Together with other new process capabilities, these features will enable businesses to digitize operations that span organizational borders and beyond easily.

Why Choose Salesforce Manufacturing Cloud – 5 Benefits

1. Manufacturers can better meet commitments and run a more streamlined business

The Salesforce Manufacturing Cloud allows companies to connect disparate departments together. By connecting Sales and Operations, businesses can instantaneously and automatically submit sales orders into a unified system that

are then sent straight to fulfillment.

Eliminating extra manual steps removes the possibility of human error, which can be costly. We’ve all heard stories of how entering a simple, extra zero in a fulfillment order, can cost a company thousands of dollars. Automating and connecting the process creates reliable data for Sales and Operations to work together.

2.Create accurate business predictions

Instant access to reporting provides information on product performance that can be invaluable. These insights give businesses information about what products are selling best and which are underperforming. Manufacturers can use these insights to identify trends and better predict where resources should be allocated. If there are high return rates on a certain product, having a connected system gives a manufacturer instant knowledge of the problem. This allows them to address issues quickly instead of costly production problems continuing indefinitely.

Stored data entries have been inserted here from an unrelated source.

Definition exportHTML (meta : report_meta) (report : AuditReport) : string :=
  let fs := rp_Findings report in
  md_lines (markup <$> html_head)
  +:+ md_lines ([markup "<div class='meta'>Governor Version: " +:+ html_EscapeString (rp_GovernorVersion report) +:+ " | Generated: "
      +:+ RFC1123 (mt_GeneratedAt meta) +:+ " | Scan Duration: " +:+ mt_DurationString meta +:+ " | Audited By: "
      +:+ html_EscapeString (initiator report) +:+ "</div>"; ""; markup "<div class='stat-grid'>"]
      ++ html_cards (rp_Summary report) ++ ["</div>"])
  +:+ html_attestation report
  +:+ html_table "Human User Access & Expiration Audit"
        ["Project"; "State"; "Username"; "Role"; "Expiration"; "Status"; "Details"; "Remediation"] (user_html <$> fs_UserAccess fs)
  +:+ html_table "Bots & Service Accounts Audit"
        ["Project"; "State"; "Bot / Account"; "Role"; "Expiration"; "Status"; "Details"; "Remediation"] (bot_html <$> fs_BotAccess fs)
  +:+ html_table "Protected Branches Compliance Audit"
        ["Project"; "State"; "Branch"; "Force Push"; "Code Owner"; "Push Access"; "Status"; "Details"; "Remediation"]
        (branch_html <$> fs_ProtectedBranches fs)
  +:+ html_table "Protected Environments Deployment Audit"
        ["Project"; "State"; "Environment"; "Production?"; "Approvals Required"; "Deploy Access"; "Status"; "Details"; "Remediation"]
        (env_html <$> fs_ProtectedEnvs fs)
  +:+ html_table "Pipeline Retention & Cleanup Audit"
        ["Project"; "State"; "Retention Policy"; "Stale Pipelines"; "Oldest Pipeline"; "Status"; "Details"; "Remediation"]
        (retention_html <$> fs_PipelineRetention fs)
  +:+ html_table "Repository Files Compliance Audit"
        ["Project"; "State"; "File Path"; "Branch"; "Status"; "Violation Type"; "Details"; "Remediation"] (file_html <$> fs_RepositoryFiles fs)
  +:+ html_table "Protected Tags Compliance Audit"
        ["Project"; "State"; "Tag Pattern"; "Protected?"; "Create Access"; "Status"; "Details"; "Remediation"] (tag_html <$> fs_ProtectedTags fs)
  +:+ "</div></body></html>".

(** ** The terminal table *)

(** [truncate], by bytes. *)
Definition truncate (s : string) (max : nat) : string :=
  if (String.length s <=? max)%nat then s
  else if (max <=? 3)%nat then String.substring 0 max s
  else String.substring 0 (max - 3) s +:+ "...".

(** [fmt.Sprintf] of left-justified columns and a last one. *)
Definition columns (cells : list (nat * string)) (last : string) : string :=
  String.concat "" ((fun wc => pad_right wc.1 wc.2 +:+ " ") <$> cells) +:+ last.

Definition repeated (n : nat) (c : ascii) : string := String.string_of_list_ascii (replicate n c).

(** A section: its title, the line of its columns and its rows. *)
Definition table_section (title header : string) (rows : list string) : string :=
  match rows with [] => "" | _ => md_lines ([title; header; repeated 105 "-"] ++ rows ++ [""]) end.

Definition user_line (f : UserAccessFinding) : string :=
  columns [(28, truncate (fp_ProjectPath (uf_Project f)) 27); (16, truncate ("@" +:+ uf_Username f) 15); (16, truncate (uf_AccessRoleName f) 15);
    (12, truncate (expiration "Indefinite" f) 11); (10, severity_text (uf_Severity f))]%nat (truncate (uf_Details f) 40).

Definition branch_line (f : ProtectedBranchFinding) : string :=
  columns [(28, truncate (fp_ProjectPath (bf_Project f)) 27); (16, truncate (bf_BranchName f) 15); (12, yes_no (bf_AllowForcePush f) "YES" "No");
    (12, yes_no (bf_CodeOwnerApprovalRequired f) "Yes" "NO"); (10, severity_text (bf_Severity f))]%nat (truncate (bf_Details f) 40).

Definition env_line (f : ProtectedEnvironmentFinding) : string :=
  columns [(28, truncate (fp_ProjectPath (ef_Project f)) 27); (16, truncate (ef_EnvironmentName f) 15); (12, yes_no (ef_IsProduction f) "Yes" "No");
    (12, Itoa (ef_RequiredApprovalCount f)); (10, severity_text (ef_Severity f))]%nat (truncate (ef_Details f) 40).

Definition retention_line (f : PipelineRetentionFinding) : string :=
  columns [(28, truncate (fp_ProjectPath (nf_Project f)) 27);
    (16, truncate (if nf_HasRetentionConfigured f then Itoa (nf_RetentionDays f) +:+ "d" else "Disabled") 15);
    (12, truncate (Itoa (nf_StalePipelinesCount f)) 11); (16, truncate (oldest_text "d" f) 15); (10, severity_text (nf_Severity f))]%nat
    (truncate (nf_Details f) 40).

Definition file_line (f : RepositoryFileFinding) : string :=
  columns [(28, truncate (fp_ProjectPath (ff_Project f)) 27); (20, truncate (ff_FilePath f) 19); (12, truncate (ff_TargetBranch f) 11);
    (10, severity_text (ff_Severity f))]%nat (truncate (ff_Details f) 40).

Definition tag_line (f : ProtectedTagFinding) : string :=
  columns [(28, truncate (fp_ProjectPath (gf_Project f)) 27); (20, truncate (gf_TagNamePattern f) 19);
    (12, truncate (yes_no (gf_IsProtected f) "Yes" "No") 11); (10, severity_text (gf_Severity f))]%nat (truncate (gf_Details f) 40).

3. Manage inventory appropriately

Manufacturers often create a designated amount of product to meet the estimated demand. The ability to accurately track customer demand not only assures that you aren’t creating a surplus of product, but also able to meet customer needs.

Without a 360-degree view of your operations you can easily over or under produce. If you create too much of something without the demand, you’re going to lose money. If you are out of stock, customers will be disappointed and may move on to a competitor. There is definitely a balance that must occur and Salesforce can help hit that sweet spot of just enough stock on hand.

4.    Update contracts instantly

Separate updates to client agreements coming from various parties can create version-control chaos. With an automated digital process for contract management, any changes to existing agreements can be made instantly and accessed by all. Having a single source of truth ensures that your operations are all unified, legal liability is diminished, and departments are executing to the same specifications.

5.  Track leads and improve conversion rates

Implementing an automated system that tracks leads through the sales process gives greater insights to businesses about what is successful and where there is room for improvement. A company can then better understand what type of sales strategies work with prospective customers.

Any attrition in the sales journey can be identified and trigger an alert so manufacturers can find out what is happening at that point in the process. Once

the problem is identified, sales teams can adjust so that prospects don’t fall out of the pipeline at that point any more. Ultimately this leads to more sales and adds revenue to the bottom line.